Box set / live album by Larry Levan, David Morales, Todd Terry, Kenny Carpenter and Justin Berkmann
- Released: 19 September 2011
- Recorded: 1991–1994
- Venue: Ministry of Sound, London
- Genre: House; garage house;
- Length: 347:18
- Label: Ministry of Sound
- Producer: Larry Levan; David Morales; Todd Terry; Kenny Carpenter; Justin Berkmann; Simon Duffy;

Ministry of Sound anniversary compilations chronology
| XX: Twenty Years (2011) | Live & Remastered (2011) | XX: Volume 2 (2012) |

= Live & Remastered =

2011 box set by Ministry of Sound

Live & Remastered (subtitled 20th Anniversary Box Set) is a box set released by the record label of British nightclub Ministry of Sound in September 2011. It was released to celebrate the 20th anniversary of the Ministry of Sound, as part of their 20:20 Project campaign, following the Ministry of Sound's foundation in 1991. Focusing on the early years of the club, the box set contains five discs, each an iconic DJ set performed live at the Ministry of Sound from 1991 to 1994. The DJ sets are mixed by New York DJ veterans Larry Levan, David Morales, Todd Terry, Kenny Carpenter and the club's British co-founder Justin Berkmann, each delivering their own house style. Between them, genres explored include deep house and garage house. The packaging for the set resembles a "flightcase" box, with all the CDs themselves in "record sleeves", whilst the discs themselves are made to look like actual vinyl LPs.

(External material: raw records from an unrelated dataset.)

(* ===== verification/Hierarchy.v ===== *)
(** * Verification and dynamic caps

    [storage/budget_hierarchy.py]: the root Verification a work belongs to, and
    the caps a reservation must fit under that root and for its own work. The
    walk to the root is cut at the number of stored records;
    [verification_root_terminates] shows the cut is never reached. *)
From S2P Require Import Prelude Records CanonicalJson Store Work Actions Budget Runtime.
From S2P Require Import Registry.

(** [Σ getattr(units, name)] *)
Definition sum_of (f : BudgetUnits -> Z) (l : list BudgetUnits) : Z :=
  foldr (fun u n => f u + n) 0 l.

Section hierarchy.
Context `{Codec}.

Fixpoint root_loop (fuel : nat) (db : Db) (seen : list string) (work : WorkExecutionState)
  : result (option string) :=
  match fuel with
  | O => Err RecursionError
  | S fuel =>
      raise_if mem (w_work_id work) seen with "BUDGET cyclic work ancestry" ;;
      if eqb (w_work_type work) VERIFICATION then Ok (Some (w_work_id work))
      else
        match w_parent_work_ref work with
        | None => Ok None
        | Some parent_ref =>
            let! parent := resolve_db db parent_ref false in
            match parent with
            | RecWork parent => root_loop fuel db (w_work_id work :: seen) parent
            | _ => Err (ValueError "BUDGET invalid verification ancestor")
            end
        end
  end.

In promotion of the album, a "megamix" of songs from the album was uploaded onto by YouTube by Ministry of Sound, whilst Factmag ran a competition in which free copies were given away. The album was critically well received, who applauded the album's coverage of both the club's early years and the work of the DJs themselves. Time Out New York said the music was "great, both as time capsules and as collections of beautiful dance music." The album peaked at number 50 on the UK Compilation Chart.

==Background==
London superclub Ministry of Sound celebrated its 20th anniversary in September 2011. In celebration, the club announced the 20:20 Project, which started in March with a multi-media exhibition about the nightclub. Further events include a three-day party in September, an international tour and the release of several commemorative DJ mix compilation albums aimed at different parts of the club's audience. They would release XX: Twenty Years, a four CD compilation of digitally mixed material, each disc covering at a different club night or compilation strand from the club's history, in November 2011, before a sequel album, XX Volume Two, was released in 2012.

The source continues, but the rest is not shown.